I don't believe for a second that what we're doing is having a largely negative effect on economic growth.

An analysis released on Monday by Bloomberg Economics of the more than 10,000 Chinese product categories hit by tariffs already found they had led to a 26 per cent fall in the value of their exports to the US in the first quarter of 2019.

That was before the recent breakdown of US-China talks and an increase on May 10 to 25 per cent from 10 per cent of tariffs on products worth some $200 billion (Dh734.5bn) in annual trade before the conflict, the largest tranche of $250bn in imports affected. Mr Trump has also threatened to hit a further $300bn in imports from China.

Monthly trade data are volatile. But in numbers like China’s May import data, WTO chief economist Robert Koopman sees evidence of the Trump trade wars rippling through supply chains and dragging on the world economy.
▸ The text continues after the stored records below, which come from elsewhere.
(** * ThreadActorProxy: the client-side state machine of a Firefox thread actor

    A shallow embedding of [src/firefox/actorProxy/thread.ts].  The proxy's
    private fields become a record, promises become cells of a store that
    are addressed by their identity, and everything the proxy does to its
    collaborators (the connection, the event listeners, the logger) is
    recorded, in program order, in a trace.  A method is a computation in a
    small state-and-exception monad over that world. *)

From Stdlib Require Import Floats Ascii String ZArith Uint63.
From stdpp Require Import base option list sets strings.

Set Warnings "-register-all".
Lemma fill_chunks_visible (lines chunks : list pystr) (current_chunk : pystr) :
  filter visible (concat (fill_chunks lines chunks current_chunk).1
                  ++ (fill_chunks lines chunks current_chunk).2)
  = filter visible (concat chunks ++ current_chunk
                    ++ concat ((λ line, line ++ [newline]) <$> lines)).
Proof.
  revert chunks current_chunk.
  induction lines as [|line lines IH]; intros chunks current_chunk; simpl.
  { by rewrite app_nil_r. }
  destruct (length current_chunk + length line + 1 <=? MAX_MESSAGE_LENGTH).
  - rewrite IH. by rewrite <- !app_assoc.
  - rewrite IH. rewrite filter_app. symmetry.
    rewrite (app_assoc (concat chunks) current_chunk), filter_app. symmetry.
    f_equal.
    destruct current_chunk as [|c current_chunk]; simpl; [by rewrite app_nil_r|].
    rewrite concat_app, !filter_app. simpl. rewrite app_nil_r.
    by rewrite strip_visible.
Qed.

(** X3. Splitting loses nothing but white space: the characters of the
    chunks that are not white space are those of the text, in the same
    order. *)
Theorem message_chunks_visible (text : pystr) :
  filter visible (concat (message_chunks text)) = filter visible text.
Proof.
  unfold message_chunks.
  pose proof (fill_chunks_visible (split_on newline text) [] []) as H.
  rewrite split_on_lines in H.
  destruct (fill_chunks (split_on newline text) [] []) as [chunks current_chunk].
  change (concat [] ++ [] ++ text ++ [newline]) with (text ++ [newline]) in H.
  assert (Hnl : filter visible [newline] = []) by reflexivity.
  rewrite (filter_app _ text), Hnl, app_nil_r in H.
  cbn [fst snd] in H. rewrite <- H. rewrite filter_app.
  destruct current_chunk as [|c current_chunk]; simpl.
  - by rewrite filter_nil, app_nil_r.
  - rewrite concat_app, filter_app. simpl. rewrite app_nil_r.
    by rewrite strip_visible.
Qed.

(** ** Sending a long message *)

Lemma send_long_message_short (tg : telegram) (text : pystr) :
  length text ≤ MAX_MESSAGE_LENGTH →
  send_long_message tg text = perform tg (ReplyText text (Some "Markdown")).
Proof.
  intros Hshort. unfold send_long_message.
  by destruct (Nat.leb_spec (length text) MAX_MESSAGE_LENGTH); [|lia].
Qed.

Lemma send_long_message_long (tg : telegram) (text : pystr) :
  MAX_MESSAGE_LENGTH < length text →
  send_long_message tg text = send_chunks tg (message_chunks text).
Proof.
  intros Hlong. unfold send_long_message.
  by destruct (Nat.leb_spec (length text) MAX_MESSAGE_LENGTH); [lia|].
Qed.
(** An insertion-ordered [dict]: keys are unique, [d[k] = v] overwrites in
    place or appends at the end. *)
Section Dict.
Context {K V : Type} `{EqDecision K}.

Fixpoint dict_get (d : list (K * V)) (k : K) : option V :=
  match d with
  | [] => None
  | (k', v) :: d' => if decide (k' = k) then Some v else dict_get d' k
  end.

Fixpoint dict_set (d : list (K * V)) (k : K) (v : V) : list (K * V) :=
  match d with
  | [] => [(k, v)]
  | (k', v') :: d' =>
      if decide (k' = k) then (k', v) :: d' else (k', v') :: dict_set d' k v
  end.

(** [{k: v for k in keys}] *)
Definition dict_fromkeys (keys : list K) (v : V) : list (K * V) :=
  fold_left (λ d k, dict_set d k v) keys [].

End Dict.

(** [{k: i for i, k in enumerate(keys)}] *)
Definition dict_enumerate {K : Type} `{EqDecision K} (keys : list K)
  : list (K * nat) :=
  fold_left (λ d ik, dict_set d ik.2 ik.1) (imap pair keys) [].

End Py.
Import Py.

(* ===================================================================== *)
(** ** The program graph *)
(* ===================================================================== *)

(** [DAGCircuit], its nodes and its instructions live in [qiskit/dagcircuit]
    and [qiskit/circuit], which are not part of the sources at hand; what
    the scheduling passes read and write of them is modelled here. *)
Module DAG.

Inductive Bit : Type :=
| Qubit (id : nat)
| Clbit (id : nat).

#[global] Instance Bit_eq_dec : EqDecision Bit.
Proof. solve_decision. Defined.

(** [isinstance(bit, Qubit)] *)
Definition is_qubit (b : Bit) : bool :=
  match b with Qubit _ => true | Clbit _ => false end.

(** [node.op.duration]: unset, a number, or a [ParameterExpression]. *)
Inductive Duration : Type :=
| DurNone
| DurValue (d : Z)
| DurParameterExpression (expr : string).

Inductive OpClass : Type :=
| Gate
| Measure
| Delay.

Record Instruction : Type := {
  op_class : OpClass;
  op_name : string;
  op_params : list Z;
  op_duration : Duration;
  op_unit : value;
  condition_bits : list Bit
}.

(** [isinstance(op, Measure)] *)
Definition is_measure (op : Instruction) : bool :=
  match op_class op with Measure => true | _ => false end.

(** [Delay(duration, unit)] *)
Definition new_Delay (d : Z) (u : value) : Instruction :=
  {| op_class := Delay; op_name := "delay"; op_params := [d];
     op_duration := DurValue d; op_unit := u; condition_bits := [] |}.

Record DAGOpNode : Type := {
  node_op : Instruction;
  qargs : list Bit;
  cargs : list Bit
}.

(** [node.op.duration = d] *)
Definition set_duration (node : DAGOpNode) (d : Duration) : DAGOpNode :=
  let op := node_op node in
  {| node_op := {| op_class := op_class op; op_name := op_name op;
                   op_params := op_params op; op_duration := d;
                   op_unit := op_unit op;
                   condition_bits := condition_bits op |};
     qargs := qargs node; cargs := cargs node |}.

(** The calibration table: operation name, then (qubit indices, parameters),
    to the duration of the calibrated schedule. *)
Abbreviation Calibrations := (gmap string (gmap (list nat * list Z) Duration)).

(** Modelled from the spec: the program graph, which is declared in
    [qiskit/dagcircuit/dagcircuit.py].  The record keeps the registers
    (ordered dictionaries), the bits, the operation nodes in the
    deterministic topological order the graph exposes, the calibration table
    and the schedule annotations. *)
Record DAGCircuit : Type := {
  name : option string;
  metadata : option (list (string * string));
  calibrations : Calibrations;
  qregs : list (string * list Bit);
  cregs : list (string * list Bit);
  qubits : list Bit;
  clbits : list Bit;
  op_nodes : list DAGOpNode;
  duration : option Z;
  unit : value
}.

(** [DAGCircuit()] *)
Definition new_DAGCircuit : DAGCircuit :=
  {| name := None; metadata := None; calibrations := ∅;
     qregs := []; cregs := []; qubits := []; clbits := [];
     op_nodes := []; duration := None; unit := VStr "dt" |}.

(** The bits a register brings to a graph that already has [existing]. *)
Definition fresh_bits (existing bits : list Bit) : list Bit :=
  filter (λ b, b ∉ existing) bits.

(** Modelled from the spec: [dag.add_qreg(qreg)] of the graph class.  A
    register name is declared once; the bits the graph does not have yet
    are appended. *)
Definition add_qreg (dag : DAGCircuit) (reg : string * list Bit)
  : result DAGCircuit :=
  if decide (is_Some (dict_get (qregs dag) reg.1)) then
    Raise (DAGCircuitError ("duplicate register " +:+ reg.1))
  else
    Return {| name := name dag; metadata := metadata dag;
              calibrations := calibrations dag;
              qregs := qregs dag ++ [reg]; cregs := cregs dag;
              qubits := qubits dag ++ fresh_bits (qubits dag) reg.2;
              clbits := clbits dag;
              op_nodes := op_nodes dag; duration := duration dag;
              unit := unit dag |}.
Big economies such as the European Union, China and the US are slowing for reasons ranging from Brexit to faltering manufacturing in China to the disappearing fiscal stimulus from tax cuts in the US.

Adding to the malaise is rising uncertainty over the direction of the global economy and trade that is dampening investment, Mr Koopman says. Then there is the direct cost of tariffs and counter-tariffs for businesses. Each feeds into the other and a global economy changing in response, he says.

Mr Trump and his aides insist his push to take on China and go beyond that by threatening allies such as the EU and Japan with auto tariffs among other things is aimed at rebalancing America’s economic relationships.

US President Donald Trump speaks during a meeting with advisors about fentanyl in the Oval Office of the White House in Washington, DC on June 25, 2019.  / AFP / MANDEL NGAN

Those actions have nothing to do with the slowdown under way in the world economy, they argue, though institutions such as the International Monetary Fund have called escalating trade tensions the largest risk out there.

“I don’t believe for a second that what we’re doing is having a largely negative effect on economic growth,” Robert Lighthizer, Mr Trump’s chief trade negotiator, told a congressional committee this month, pointing to a US economy growing faster than G7 peers. “The economy in a lot of other countries is slowing down and it doesn’t have anything to do, in my judgment, with what we’re doing.”

Robin Brooks, chief economist at the Institute of International Finance, says it is too early in the trade wars to blame them for any broad economic trends. Nations such as Germany, which has been hit by Brexit and a slowdown in Turkey, have faced idiosyncratic forces, he argues. Data like those showing a slowdown in exports from Japan or South Korea to China represent “just the normal ups and downs of global manufacturing.’’

While economists such as Mr Koopman say it is hard to say how much Trump’s actions are to blame for a slowdown there’s no doubt they are changing trade flows. Put another way: Mr Trump is causing globalisation to adapt rather than go into reverse as he intended.

Production is shifting to other countries rather than coming home. Bloomberg’s new analysis found that in the first quarter of 2019, Taiwan saw sales to the US of products hit by Mr Trump’s China tariffs rise about 30 per cent from a year earlier, while South Korea’s jumped 17 per cent. Vietnam saw sales of China-tariffed products to the US increase 27 per cent.

“Globalisation going into reverse would mean a lot of the production coming back to the domestic market,’’ Mr Koopman says. “That’s not what we are seeing.’’

China also hasn’t let Mr Trump’s penalties go unanswered. Peterson Institute analysts point out that even as it has retaliated and raised import taxes on US products, China has lowered duties on goods from the rest of the world. Still, China’s data last month showed it’s not clear that strategy has resulted in a broad surge in non-US trade just yet.

So whatever the outcome of the Trump-Xi talks at G20 later this week, the early disruptions may leave lasting scars. “Even if we get some agreement at the G-20 meeting, we may underestimate the damage already done to capex planning and corporate sentiment by the trade war,” Torsten Slok, Deutsche Bank’s chief economist, said on Sunday.